Which lines below fall between the one containing "(* ===== verification/MediatorTheorems.v" and the one containing "with makes it"? Repeat them exactly, counting both of those lines, and add nothing else.

──────

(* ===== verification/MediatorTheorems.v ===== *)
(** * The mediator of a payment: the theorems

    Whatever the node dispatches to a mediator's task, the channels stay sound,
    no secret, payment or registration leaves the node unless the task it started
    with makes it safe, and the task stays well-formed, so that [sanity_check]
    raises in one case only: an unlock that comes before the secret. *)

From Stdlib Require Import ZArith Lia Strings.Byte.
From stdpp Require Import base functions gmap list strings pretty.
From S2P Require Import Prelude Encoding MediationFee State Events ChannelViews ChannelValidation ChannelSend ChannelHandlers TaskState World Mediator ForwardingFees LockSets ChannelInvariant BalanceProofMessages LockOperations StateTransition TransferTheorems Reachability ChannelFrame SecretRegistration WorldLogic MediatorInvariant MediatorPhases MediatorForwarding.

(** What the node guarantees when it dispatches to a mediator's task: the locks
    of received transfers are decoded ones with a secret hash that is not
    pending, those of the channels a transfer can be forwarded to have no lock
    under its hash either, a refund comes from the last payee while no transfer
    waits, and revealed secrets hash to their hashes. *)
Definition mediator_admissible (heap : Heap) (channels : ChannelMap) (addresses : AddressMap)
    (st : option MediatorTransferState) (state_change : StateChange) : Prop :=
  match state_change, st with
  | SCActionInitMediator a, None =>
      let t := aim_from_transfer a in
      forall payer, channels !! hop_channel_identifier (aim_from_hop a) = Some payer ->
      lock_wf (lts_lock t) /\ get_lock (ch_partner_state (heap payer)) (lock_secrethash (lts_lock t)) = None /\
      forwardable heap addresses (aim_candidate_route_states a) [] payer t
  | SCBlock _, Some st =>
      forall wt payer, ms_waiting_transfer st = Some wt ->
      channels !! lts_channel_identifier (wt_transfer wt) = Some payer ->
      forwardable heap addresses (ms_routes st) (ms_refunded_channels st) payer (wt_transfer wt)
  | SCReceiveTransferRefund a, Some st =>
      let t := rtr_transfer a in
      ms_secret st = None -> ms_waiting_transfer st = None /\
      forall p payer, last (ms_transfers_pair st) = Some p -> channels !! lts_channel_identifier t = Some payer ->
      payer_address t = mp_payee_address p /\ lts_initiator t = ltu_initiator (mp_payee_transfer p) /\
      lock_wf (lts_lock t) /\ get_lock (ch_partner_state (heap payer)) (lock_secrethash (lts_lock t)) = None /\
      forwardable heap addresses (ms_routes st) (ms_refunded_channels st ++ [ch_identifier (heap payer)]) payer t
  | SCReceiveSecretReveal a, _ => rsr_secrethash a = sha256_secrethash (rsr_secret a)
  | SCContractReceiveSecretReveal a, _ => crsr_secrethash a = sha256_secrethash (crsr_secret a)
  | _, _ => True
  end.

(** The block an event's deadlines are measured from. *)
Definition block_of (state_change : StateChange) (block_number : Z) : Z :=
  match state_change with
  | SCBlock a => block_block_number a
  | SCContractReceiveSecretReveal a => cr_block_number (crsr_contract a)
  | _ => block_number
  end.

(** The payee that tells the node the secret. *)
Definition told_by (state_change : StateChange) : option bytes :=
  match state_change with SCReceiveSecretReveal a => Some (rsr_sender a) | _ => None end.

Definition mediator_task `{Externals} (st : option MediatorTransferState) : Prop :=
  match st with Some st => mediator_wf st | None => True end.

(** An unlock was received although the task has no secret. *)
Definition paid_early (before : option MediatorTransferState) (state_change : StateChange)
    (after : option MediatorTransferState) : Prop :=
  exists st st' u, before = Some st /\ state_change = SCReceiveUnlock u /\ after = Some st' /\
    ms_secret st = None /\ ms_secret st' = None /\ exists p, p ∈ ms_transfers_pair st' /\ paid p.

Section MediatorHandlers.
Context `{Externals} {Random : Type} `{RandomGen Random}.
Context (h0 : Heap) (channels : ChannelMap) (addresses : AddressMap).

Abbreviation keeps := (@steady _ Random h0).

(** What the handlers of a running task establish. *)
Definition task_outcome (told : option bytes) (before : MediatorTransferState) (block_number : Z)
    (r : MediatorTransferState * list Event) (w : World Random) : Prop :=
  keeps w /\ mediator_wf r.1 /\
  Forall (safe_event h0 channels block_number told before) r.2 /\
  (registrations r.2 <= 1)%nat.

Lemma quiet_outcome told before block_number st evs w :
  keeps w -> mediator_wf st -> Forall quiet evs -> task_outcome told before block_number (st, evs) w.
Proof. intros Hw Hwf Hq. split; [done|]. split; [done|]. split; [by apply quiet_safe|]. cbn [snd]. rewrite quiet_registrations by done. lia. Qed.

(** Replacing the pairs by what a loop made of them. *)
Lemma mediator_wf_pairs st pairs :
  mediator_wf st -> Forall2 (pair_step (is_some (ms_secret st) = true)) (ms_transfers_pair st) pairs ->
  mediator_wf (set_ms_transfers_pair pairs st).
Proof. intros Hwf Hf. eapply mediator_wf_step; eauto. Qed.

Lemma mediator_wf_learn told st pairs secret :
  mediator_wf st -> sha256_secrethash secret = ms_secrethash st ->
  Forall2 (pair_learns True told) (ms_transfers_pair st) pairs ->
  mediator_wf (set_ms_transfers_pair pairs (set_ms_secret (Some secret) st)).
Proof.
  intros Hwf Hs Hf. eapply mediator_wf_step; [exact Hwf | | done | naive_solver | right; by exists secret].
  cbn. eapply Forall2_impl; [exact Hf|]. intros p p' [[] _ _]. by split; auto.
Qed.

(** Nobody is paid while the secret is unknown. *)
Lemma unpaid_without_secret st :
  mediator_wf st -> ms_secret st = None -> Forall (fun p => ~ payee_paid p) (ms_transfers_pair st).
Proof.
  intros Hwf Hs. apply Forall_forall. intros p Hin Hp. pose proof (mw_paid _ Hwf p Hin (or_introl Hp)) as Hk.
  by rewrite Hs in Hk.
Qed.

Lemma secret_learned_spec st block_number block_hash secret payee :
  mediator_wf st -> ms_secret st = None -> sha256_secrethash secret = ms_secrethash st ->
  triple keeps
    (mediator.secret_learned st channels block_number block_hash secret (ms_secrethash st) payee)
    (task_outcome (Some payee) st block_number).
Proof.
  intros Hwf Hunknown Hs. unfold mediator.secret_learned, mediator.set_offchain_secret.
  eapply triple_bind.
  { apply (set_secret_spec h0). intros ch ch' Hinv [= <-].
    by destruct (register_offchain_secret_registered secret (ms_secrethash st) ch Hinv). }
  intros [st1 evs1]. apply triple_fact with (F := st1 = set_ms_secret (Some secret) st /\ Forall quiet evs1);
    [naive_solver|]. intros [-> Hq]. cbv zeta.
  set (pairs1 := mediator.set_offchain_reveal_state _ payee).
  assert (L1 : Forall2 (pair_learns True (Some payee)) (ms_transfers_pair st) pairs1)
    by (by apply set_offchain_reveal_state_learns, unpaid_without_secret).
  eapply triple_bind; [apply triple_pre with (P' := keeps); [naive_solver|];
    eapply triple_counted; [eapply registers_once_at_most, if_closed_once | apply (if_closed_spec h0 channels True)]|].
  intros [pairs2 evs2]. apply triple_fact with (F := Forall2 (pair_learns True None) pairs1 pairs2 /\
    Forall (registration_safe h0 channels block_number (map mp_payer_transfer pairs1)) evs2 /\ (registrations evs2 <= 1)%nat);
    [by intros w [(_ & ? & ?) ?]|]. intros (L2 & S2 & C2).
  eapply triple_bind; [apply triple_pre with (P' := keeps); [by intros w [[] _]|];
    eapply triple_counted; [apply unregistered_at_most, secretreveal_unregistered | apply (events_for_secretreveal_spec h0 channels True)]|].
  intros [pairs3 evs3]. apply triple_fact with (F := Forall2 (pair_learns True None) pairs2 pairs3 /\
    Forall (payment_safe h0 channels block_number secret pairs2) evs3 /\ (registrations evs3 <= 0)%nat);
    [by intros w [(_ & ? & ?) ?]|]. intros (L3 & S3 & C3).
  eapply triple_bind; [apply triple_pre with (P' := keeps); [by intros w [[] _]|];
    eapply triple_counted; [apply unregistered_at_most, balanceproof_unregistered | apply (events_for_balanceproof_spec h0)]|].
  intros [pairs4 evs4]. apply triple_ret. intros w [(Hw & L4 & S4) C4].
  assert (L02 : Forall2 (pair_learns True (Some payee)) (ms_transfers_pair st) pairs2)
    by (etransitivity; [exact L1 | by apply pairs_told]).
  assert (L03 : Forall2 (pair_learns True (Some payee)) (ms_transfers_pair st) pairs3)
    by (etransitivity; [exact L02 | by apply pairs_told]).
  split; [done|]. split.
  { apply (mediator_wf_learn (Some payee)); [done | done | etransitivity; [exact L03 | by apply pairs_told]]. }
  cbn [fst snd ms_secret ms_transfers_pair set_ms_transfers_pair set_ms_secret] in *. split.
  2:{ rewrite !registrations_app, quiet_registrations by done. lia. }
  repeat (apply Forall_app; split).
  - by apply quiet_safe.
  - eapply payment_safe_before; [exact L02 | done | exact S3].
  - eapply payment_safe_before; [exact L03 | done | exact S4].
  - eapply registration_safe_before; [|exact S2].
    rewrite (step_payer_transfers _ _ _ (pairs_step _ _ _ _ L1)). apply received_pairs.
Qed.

──────

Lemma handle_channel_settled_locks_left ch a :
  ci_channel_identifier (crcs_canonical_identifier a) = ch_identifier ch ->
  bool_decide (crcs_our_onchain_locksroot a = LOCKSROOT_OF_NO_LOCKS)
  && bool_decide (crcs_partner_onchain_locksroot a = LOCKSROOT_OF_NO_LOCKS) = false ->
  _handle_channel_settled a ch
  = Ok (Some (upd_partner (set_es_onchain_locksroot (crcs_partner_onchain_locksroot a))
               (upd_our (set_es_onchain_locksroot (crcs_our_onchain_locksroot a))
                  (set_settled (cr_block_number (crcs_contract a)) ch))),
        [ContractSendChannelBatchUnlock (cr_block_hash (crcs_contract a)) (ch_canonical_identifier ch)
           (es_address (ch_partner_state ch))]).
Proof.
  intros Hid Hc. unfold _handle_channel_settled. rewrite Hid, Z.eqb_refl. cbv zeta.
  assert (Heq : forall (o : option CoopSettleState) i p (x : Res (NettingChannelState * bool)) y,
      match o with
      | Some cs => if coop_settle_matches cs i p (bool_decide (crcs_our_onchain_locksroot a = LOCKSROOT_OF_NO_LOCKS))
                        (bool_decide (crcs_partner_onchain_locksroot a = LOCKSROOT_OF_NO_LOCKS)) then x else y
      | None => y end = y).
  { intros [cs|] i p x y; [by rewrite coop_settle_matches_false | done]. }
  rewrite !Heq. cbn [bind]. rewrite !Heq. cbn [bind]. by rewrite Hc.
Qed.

──────

ANSWER TO THIS EXERCISE:
(* ===== verification/MediatorTheorems.v ===== *)
(** * The mediator of a payment: the theorems

    Whatever the node dispatches to a mediator's task, the channels stay sound,
    no secret, payment or registration leaves the node unless the task it started
    with makes it safe, and the task stays well-formed, so that [sanity_check]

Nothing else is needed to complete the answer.